Many tools are required at each stage of the incident management lifecycle to mitigate issues faster. Large companies roll out custom-built tools that interoperate well with the rest of the ecosystem. In contrast, many tools are available in the market for organizations that don’t need to build custom tools, either open-sourced or commercial. This section will review a few standard categories of essential tools for the incident management process.

Alert management helps set up alerts and monitor anomalies in time series metrics over a certain period. It sends notifications to on-call personnel to inform them of the abnormality detected in the operational metrics. Alert management tools can be configured to escalate the reports to on-call engineers via multiple mediums; a pager/phone call for critical and messages/email for non-critical alerts.

Alert management tools should support different mediums and the ability to interop with the observability tools such as Prometheus, Datadog, New Relic, Splunk, and Chronosphere. Grafana Alert Manager is an open-sourced alert management tool; PagerDuty, OpsGenie, and Firehydrant are some of the commercial alert management tools available in the market.

In a large organization with thousands of engineers and microservices, engaging the correct person in a reasonable amount of time is crucial for resolving incidents faster. On-call management tools help share on-call responsibilities across teams with on-call scheduling and escalations features and service to on-call engineers mappings to enable seamless collaboration during large-scale critical incidents.

On-call management tools should support customizations in scheduling and service ownership details. PagerDuty and Splunk Oncall are some of the most well-known commercial options, whereas LinkedIn’s OnCall tool is an open-sourced version available for organizations looking for budget options.

It is not uncommon to have hundreds of employees engaged during critical incidents. Collaboration and communication are essential to manage chaos and effectively resolve incidents. These days, every software company has messaging or video conferencing software that engineers can readily use to hop on a bridge and collaborate. Easy and fast access to information on which groups in messaging applications to join or which bridge to participate in the video conferencing software is critical in reducing the time to resolve incidents.

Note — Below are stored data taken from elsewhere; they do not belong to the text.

(** * JobAI python-service: job aggregation and fit scoring

    A shallow embedding of [services/job_scraper.py], [services/ai_matcher.py]
    and the two endpoints of [main.py], with the properties of the
    specification stated over it.

    Conventions of the embedding.
    - A Python [str] is a [string] of one-byte characters; the character
      classes ([str.isspace], [str.lower], digits) are those of ASCII.
    - A Python [int] is a [Z]; list positions and lengths are [nat].
    - A job dictionary ([Dict[str, Any]]) is a [gmap string pyval]: a key
      may be absent, and its value is a string, [None], a list or another
      dictionary. Numbers and booleans are left out: what the validation of
      a [str] field does with them (conversion or rejection) depends on the
      release of pydantic, which the repository does not fix.
    - An item of the structured API is a [gmap string jsonval]: the fields
      the code reads are strings or [null].
    - A raised exception is the [Raise] alternative of [result];
      [try ... except Exception] is [try_except]. Exceptions of the
      interpreter itself (memory, cancellation) are not modelled.
    - The outside world (environment variables, HTTP replies, the parsed
      HTML page, the replies of the language model, the draws of [random])
      is a record passed to the operation that consults it.
    - [asyncio.sleep] and logging change no value and are left out.

    Layout: the primitives of Python the code uses ([Py]), the three
    source files ([JobScraper], [AIMatcher], [Main]), the vocabulary of
    the properties, then the lemmas and the properties themselves: first
    those of the specification (C1 to C10), then further properties of the
    same code (X1 to X21). C4, which speaks of the replies of a provider,
    stands with the lemmas on those replies. *)

From Stdlib Require Import ZArith Ascii String List Lia Permutation Sorted.
From stdpp Require Import base option list gmap strings pretty.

A separate channel for every incident discussion is vital to enable easier collaboration. Bridge links are usually pinned to the group chat’s description for new engineers to join the meeting. A well-established process reduces the noise of logistical questions such as "where should I join" or "can someone please share the bridge link" in the group chat and keeps the communication channel clear for troubleshooting.

Incidents generate vast amounts of critical data via automated processes or manual scribing of the data for future reference. Classic note-taking applications won’t go too far due to a lack of structure. A ticketing platform that supports multiple custom fields and collaboration abilities is a good fit. An API interface to fetch historical incident data is crucial.

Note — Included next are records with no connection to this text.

(** * IFRC PER data processing: a shallow embedding of [process_data.py]

    The Python program reads five JSON documents and derives four
    dashboard collections from them.  This development embeds the
    transformation (everything between [json.load] and [json.dump]) and
    proves properties of its stages.

    Conventions of the embedding:
    - a value produced by [json.load] is a [value]; a Python [str] is a
      Rocq [string] whose characters are the code points U+0000..U+00FF;
      a finite float is the rational it denotes;
    - Python exceptions are the [Raise] outcomes of the [result] monad;
    - dictionaries that the program itself builds with a fixed set of keys
      are Rocq records whose fields are named after the keys;
    - dictionaries used as lookup tables are association lists in
      insertion order, searched with Python's [==]. *)

From Stdlib Require Import ZArith QArith NArith Bool Lia.
From Stdlib Require Import Ascii String Sorted.
From Stdlib Require OrdersEx.
From stdpp Require Import base list.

Atlassian’s JIRA is used by many companies for all incident tracking, but similar tools such as Notion, Airtable, and Coda work equally fine. Bugzilla is an open-sourced alternative that can help with incident tracking.

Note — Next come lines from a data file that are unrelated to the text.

Lemma SFcompare_antisym (f g : spec_float) :
  SFcompare g f = option_map CompOpp (SFcompare f g).
Proof.
  destruct f as [s1 | s1 | | s1 m1 e1], g as [s2 | s2 | | s2 m2 e2];
    cbn; try reflexivity;
    try (destruct s1; reflexivity); try (destruct s2; reflexivity);
    try (destruct s1, s2; reflexivity).
  assert (Hp : Pos.compare_cont Eq m1 m2 = CompOpp (Pos.compare_cont Eq m2 m1))
    by (rewrite Pos.compare_cont_antisym; reflexivity).
  rewrite (Z.compare_antisym e2 e1), Hp.
  destruct s1, s2; try reflexivity;
    destruct (e2 ?= e1)%Z; cbn; try reflexivity;
    destruct (Pos.compare_cont Eq m2 m1); reflexivity.
Qed.

Lemma leb_cases (a b : num) :
  PrimFloat.leb a b = true -> PrimFloat.ltb a b = true \/ PrimFloat.eqb a b = true.
Proof.
  rewrite FloatAxioms.leb_spec, FloatAxioms.ltb_spec, FloatAxioms.eqb_spec.
  unfold SFleb, SFltb, SFeqb.
  destruct (SFcompare (Prim2SF a) (Prim2SF b)) as [[ | | ]|]; auto.
Qed.

(** Two numbers that compare equal are not NaN and neither is below the
    other; the comparison is symmetric. *)
Lemma eqb_facts (a b : num) :
  PrimFloat.eqb a b = true ->
  PrimFloat.eqb b a = true /\
  PrimFloat.ltb a b = false /\ PrimFloat.ltb b a = false /\
  PrimFloat.is_nan a = false /\ PrimFloat.is_nan b = false.
Proof.
  intros H. unfold PrimFloat.is_nan.
  rewrite !FloatAxioms.eqb_spec, !FloatAxioms.ltb_spec in *. unfold SFeqb, SFltb in *.
  assert (Ha : Prim2SF a <> S754_nan) by (intros E; rewrite E in H; discriminate H).
  assert (Hb : Prim2SF b <> S754_nan)
    by (intros E; rewrite E in H; destruct (Prim2SF a); discriminate H).
  rewrite !SFcompare_refl_not_nan by assumption.
  rewrite (SFcompare_antisym (Prim2SF a) (Prim2SF b)).
  destruct (SFcompare (Prim2SF a) (Prim2SF b)) as [[ | | ]|]; try discriminate H.
  repeat split.
Qed.

Lemma eqb_refl_not_nan (n : num) : PrimFloat.is_nan n = false -> PrimFloat.eqb n n = true.
Proof. unfold PrimFloat.is_nan. now destruct (PrimFloat.eqb n n). Qed.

Knowledge-sharing tools are essential for engineers to find the correct information with ease. Runbooks, service information, post-mortem documents, and to-dos are all part of the knowledge-sharing applications. Google Docs, Wikis, and Notion are all good commercial software that helps capture and share knowledge within the organization.

Status pages are a medium to easily broadcast the current status of the service health to outside stakeholders. Interested parties can subscribe to the updates to know more about the incident's progress. Status pages reduce inbound requests to customer service departments regarding the system's health when an external incident occurs.

In the last sections, we discussed different stages, roles, and tools in incident management. This section will use the above information and detail the incident response process stages.

Issues are detected by internal monitoring systems or by user reports via customer support or social media. It is not uncommon for internal employees to see the issue first and escalate it to the centralized site operations team. Organizations should adopt reasonable observability solutions to detect problems faster so that Time To Detect (TTD) metrics are as small as possible.

In case of user escalations, a process should be implemented for employees to quickly escalate the issues to the relevant teams using the available on-call management tools. Escalation of issues marks the beginning of the incident management lifecycle.

The team collects the required information about the incidents and creates an incident tracking ticket. Additional details about affected products, start time, impacted users, and other information that may help engineers troubleshoot should also be captured.

Once the ticket is created, the on-call Incident Manager needs to be engaged using the internal incident management tool. A shared channel for communications in the internal messaging service and a video bridge for easy collaboration should be started.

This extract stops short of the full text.